Yes. I think there are always opportunities to look for innovation that can enhance the annual SOX process. The requirements of what’s necessary, that’s an absolute, and it’s a given. We know certain elements. They’re there. They’re mandated, but there are opportunities. I think that organisations should not give up on what those are. For example, the use of automation is something that can really be an enabler, whether it’s putting things in the cloud around some general ITGC controls or things of that nature – those are opportunities that are there, but if someone’s looking for a holy grail that they’re going to be able to reduce the overall effort, I think that is really going after something that’s not really embedded in what SOX has become and what remains ongoing.
I think we become comfortable, as human beings, doing things the way we’ve always done them, and I agree. I think the pull on this is going to be that external auditors are bringing new technology and tools to bear. Those that are complying with the SOX requirements need to enhance and do the things that are there as well – such things as looking at the entire population of transactional items that occur on the GL. A lot of extraction tools exist today, and the ability to look at that is an important step within the SOX process, and many companies may not be employing something like that.
Similarly, I mentioned previously the use of controls in the cloud. We see this predominantly in the use of IT general controls – such things as user access, where you can embed a bot, or some type of tool that can look at all those. So, the testing techniques of the past of picking samples when you can do a full data set are becoming the expectations, and clearly, people need to do that, but I think there’s this comfort zone of people relying upon “Well, we did it last year – that should be sufficient tomorrow,” and that’s not the way we’re going to see the future.
I want to point out that, in our report – again, it’s called SOX Compliance Amid a New Business Equilibrium and it’s available at protiviti.com/SOXSurvey – we provide a detailed breakdown of some of these survey results around cost, hours, control counts and so forth – not only overall, but by company size, by year of SOX compliance and by industry in many cases, so we drill down in an important report much deeper than we are here.

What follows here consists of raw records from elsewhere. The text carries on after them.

Lemma record_recorded (storage : Storage) (now_iso : str) (s : Session)
  (wd user_input cmd : str) (r : Executor.ExecutionResult) :
  recorded user_input cmd (Executed r true) s
    (record storage now_iso (with_directory s wd) user_input cmd r).
Proof.
  unfold recorded, record.
  destruct (Executor.exit_code r =? 0)%Z eqn:Ex;
    cbn [history rejections working_directory with_directory].
  - apply Z.eqb_eq in Ex. refine (conj _ (conj _ (conj _ _))).
    + intros e He. unfold History.save_command in He.
      destruct (blank user_input); [now left|].
      destruct (blank cmd); [now left|].
      destruct (negb (Qle_bool 0 (Executor.execution_time r))); [now left|].
      destruct (save_fault storage); [now left|].
      destruct (negb (History.fits_int64 (Executor.exit_code r)));
        [now left|].
      cbn [snd History.rows] in He.
      apply in_app_or in He as [He | [<- | []]]; [now left|].
      right. cbn. rewrite Ex. split; [eauto | auto].
    + intros e He. unfold History.save_command.
      destruct (blank user_input); [exact He|].
      destruct (blank cmd); [exact He|].
      destruct (negb (Qle_bool 0 (Executor.execution_time r))); [exact He|].
      destruct (save_fault storage); [exact He|].
      destruct (negb (History.fits_int64 (Executor.exit_code r)));
        [exact He|].
      cbn [snd History.rows]. apply in_or_app. now left.
    + intros x Hx. left. unfold Rejections.clear_rejections in Hx.
      destruct (clear_fault storage); [exact Hx|].
      cbn [Rejections.rows] in Hx. now apply filter_In in Hx.
    + intros x Hx Hne. unfold Rejections.clear_rejections.
      destruct (clear_fault storage); [exact Hx|].
      cbn [Rejections.rows]. apply filter_In. split; [exact Hx|].
      apply negb_true_iff.
      destruct (str_eqb (Rejections.natural_language x) user_input) eqn:E;
        [|reflexivity].
      apply str_eqb_eq in E. now destruct Hne.
  - apply Z.eqb_neq in Ex. refine (conj _ (conj _ (conj _ _))).
    + intros e He. now left.
    + auto.
    + intros x Hx. unfold Rejections.add_rejection in Hx.
      destruct (rejection_fault storage); [now left|].
      cbn [snd Rejections.rows] in Hx.
      apply in_app_or in Hx as [Hx | [<- | []]]; [now left|].
      right. cbn. split; [eauto | auto].
    + intros x Hx _. unfold Rejections.add_rejection.
      destruct (rejection_fault storage); [exact Hx|].
      cbn [snd Rejections.rows]. apply in_or_app. now left.
Qed.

So, Brian, last question for you: I want to circle back to COVID-19, and I think it touches on some of these issues we’ve been talking about around automation, cost and so forth. Six months, a year, from now, even longer, what are the most significant changes you see emerging in SOX compliance, even audit efforts, as a result of this pandemic and organisations probably looking to do certain things differently?
Well, I think one exciting thing that we’re starting to see is, we talked earlier in this conversation, Kevin, about the reluctance to adapt and to bring in some new technologies. I think the fact that most companies have deployed many of their employees on a remote basis, and they’re able to survive, function, monitor and test these items that we look at year over year, SOX really is an enabler to show we can do things differently.

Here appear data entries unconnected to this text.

(** X14.  The HUD tells the truth: for [0 <= lives <= STARTING_LIVES]
    and [0 <= ammo <= STARTING_AMMO] (as in every state the loop
    reaches) [draw_hud] blits exactly [lives] red hearts and
    [STARTING_LIVES - lives] grey ones, exactly [ammo] lit bullets and
    [STARTING_AMMO - ammo] dark ones, whatever the score and the time. *)
Theorem hud_shows_lives_and_ammo (score0 lives0 ammo0 : Z) (time_left0 : Q) :
  0 <= lives0 <= STARTING_LIVES ->
  0 <= ammo0 <= STARTING_AMMO ->
  let hud := draw_hud score0 lives0 ammo0 time_left0 in
  shows HEART HEART_ON hud = Z.to_nat lives0 /\
  shows HEART HEART_OFF hud = Z.to_nat (STARTING_LIVES - lives0) /\
  shows BULLET BULLET_ON hud = Z.to_nat ammo0 /\
  shows BULLET BULLET_OFF hud = Z.to_nat (STARTING_AMMO - ammo0).
Proof.
  intros Hl Ha hud.
  apply (small_cases lives0 STARTING_LIVES) in Hl.
  apply (small_cases ammo0 STARTING_AMMO) in Ha.
  unfold range in Hl, Ha. simpl in Hl, Ha.
  destruct Hl as [<-|[<-|[<-|[<-|[<-|[<-|[<-|[]]]]]]]];
    destruct Ha as [<-|[<-|[<-|[<-|[<-|[<-|[<-|[<-|[<-|[<-|[<-|[]]]]]]]]]]]];
    repeat split; vm_compute; reflexivity.
Qed.

Lemma hud_shows_lives_and_ammo_witness :
  shows HEART HEART_ON (draw_hud 300 4 7 (425 # 10)) = 4%nat /\
  shows BULLET BULLET_ON (draw_hud 300 4 7 (425 # 10)) = 7%nat.
Proof.
  destruct (hud_shows_lives_and_ammo 300 4 7 (425 # 10))
    as (H1 & _ & H2 & _).
  - unfold STARTING_LIVES. lia.
  - unfold STARTING_AMMO. lia.
  - split; assumption.
Defined.

(** X15.  What a duck looks like: a duck of the pool (alive, of size 48,
    flying left or right) is drawn as five shapes: the body (48 by 28,
    around the truncated position), a wing, the head, the beak and the
    eye.  Head, beak and eye are on the side the duck flies to (16, 24
    to 34 and 19 pixels from the centre, times [dir]); body, wing and
    head turn to [DUCK_HIT_COL] once the duck is hit. *)
Theorem duck_faces_its_way (d : Duck.t) :
  duck_in_pool d ->
  let x := py_int (Duck.x d) in
  let y := py_int (Duck.y d) in
  let col := if Duck.hit d then DUCK_HIT_COL else DUCK_BODY in
  let wing := if Duck.hit d then DUCK_HIT_COL else DUCK_WING in
  exists wing_pts : list (Z * Z),
    List.length wing_pts = 3%nat /\
    duck_draw d
    = [DrawEllipse col (x - 24) (y - 16) 48 28;
       DrawPolygon wing wing_pts;
       DrawCircle col (x + 16 * Duck.dir d) (y - 16) 9;
       DrawPolygon DUCK_BEAK
         [(x + 16 * Duck.dir d + 8 * Duck.dir d, y - 16);
          (x + 16 * Duck.dir d + 18 * Duck.dir d, y - 16 - 3);
          (x + 16 * Duck.dir d + 18 * Duck.dir d, y - 16 + 3)];
       DrawCircle DUCK_EYE (x + 16 * Duck.dir d + 3 * Duck.dir d)
         (y - 16 - 2) 3].
Proof.
  intros (Ha & Hs & _ & _ & _) x y col wing.
  unfold duck_draw. rewrite Ha, Hs. simpl negb. cbv iota.
  change (48 / 2) with 24. change (48 / 3) with 16.
  change (48 / 4) with 12. change (48 / 5) with 9.
  change (py_int (inject_Z 48 * (6 # 10))) with 28.
  change (py_int (inject_Z 48 * (18 # 100))) with 8.
  change (py_int (inject_Z 48 * (38 # 100))) with 18.
  change (py_int (inject_Z 48 * (8 # 100))) with 3.
  fold x y col wing.
  eexists. split; [|reflexivity].
  destruct (Duck.wing_up d); reflexivity.
Qed.

Lemma duck_faces_its_way_witness :
  exists rest : list cmd,
    duck_draw duck_at_100
    = DrawEllipse DUCK_BODY 76 84 48 28 :: rest.
Proof.
  destruct (duck_faces_its_way duck_at_100) as (pts & _ & H).
  - unfold duck_in_pool, duck_at_100, duck_at_100_x, Duck.FLAP_SPEED. simpl.
    split; [reflexivity|]. split; [reflexivity|]. split; [left; reflexivity|].
    split; [lia | discriminate].
  - eexists. rewrite H. reflexivity.
Defined.

Section Screens.
Variables sin cos : Q -> Q.

(** X16.  What an iteration shows.  While the game runs, an iteration
    draws the state its own tick leaves, even when that tick ends the
    round: the end screen appears one iteration later.  Once the game is
    over (and [R] is not pressed), every iteration leaves the state alone
    and draws the same end screen: the background, a dark overlay, one of
    the three end reasons, the final score and the restart hint. *)
Theorem screen_follows_state (st st' : state) (inp : input) :
  reachable sin cos st ->
  frame sin cos st inp = Some st' ->
  (game_over st = false -> frame_screen sin cos st inp = play_screen st') /\
  (game_over st = true ->
   existsb is_restart (events inp) = false ->
   st' = st /\
   frame_screen sin cos st inp = Some (over_screen st) /\
   exists e : endReason,
     over_screen st
     = [BlitBackground;
        BlitPanel WIN_W WIN_H (0, 0, 0, 180) 0 0;
        BlitTextCentered (reason_string e) font_huge TEXT_SHADOW
          640 240 2 2;
        BlitTextCentered (reason_string e) font_huge (255, 80, 80)
          640 240 0 0;
        BlitTextCentered ("SCORE: " ++ py_str (score st)) font_big
          TEXT_SHADOW 640 330 2 2;
        BlitTextCentered ("SCORE: " ++ py_str (score st)) font_big
          (255, 220, 60) 640 330 0 0;
        BlitTextCentered "Press R to Restart or ESC to Quit" font_med
          TEXT_SHADOW 640 420 2 2;
        BlitTextCentered "Press R to Restart or ESC to Quit" font_med
          TEXT_COL 640 420 0 0;
        Flip]).
Proof.
  intros Hr Hf. pose proof (reachable_Inv sin cos st Hr) as HI.
  unfold frame in Hf. unfold frame_screen.
  destruct (process_events (rnd_new_game inp) (events inp) st false)
    as [[st1 b]|] eqn:P; [|discriminate].
  split.
  - intros Hgo. apply process_events_playing in P; [|exact Hgo].
    destruct P as [-> ->]. rewrite Hgo in *. congruence.
  - intros Hgo Hnr. apply process_events_over in P; [|assumption|assumption].
    destruct P as [-> ->]. rewrite Hgo in *.
    split; [congruence|]. split; [reflexivity|].
    destruct (inv_reason st HI) as [[Hg _]|[_ [e He]]]; [congruence|].
    exists e. unfold over_screen, draw_endscreen. rewrite He. reflexivity.
Qed.

End Screens.

Lemma screen_follows_state_witness :
  frame_screen flat flat (after (nine_misses ++ [input_of 16 click]))
    (input_of 16 click)
  = Some (over_screen (after (nine_misses ++ [input_of 16 click]))).
Proof.
  destruct (screen_follows_state flat flat
              (after (nine_misses ++ [input_of 16 click]))
              (after (nine_misses ++ [input_of 16 click]))
              (input_of 16 click)) as [_ H].
  - apply after_reachable.
  - by_run.
  - destruct H as (_ & Hs & _); [by_run | reflexivity | exact Hs].
Defined.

As I look to the future, what we’re starting to see today is that whether it’s a small company or a large global company that has to comply with the SOX requirements, it’s not dependent upon a particular person being in an office, or a cubicle down the hall, to make sure all this is done. The tools and techniques are there today. We’ve really accelerated the future into our workplace, and that is a part. I think there’s good news about what the current environment is. I wish and hope that everyone is safe and healthy out there. What we’re dealing with is something that we’ve never seen in our lifetimes, but we’re learning to be agile, dynamic, in our response, and I think that’s an encouraging thing. We’ll look forward to see what that brings in next year’s results.
Thank you, Kevin. It’s always a pleasure.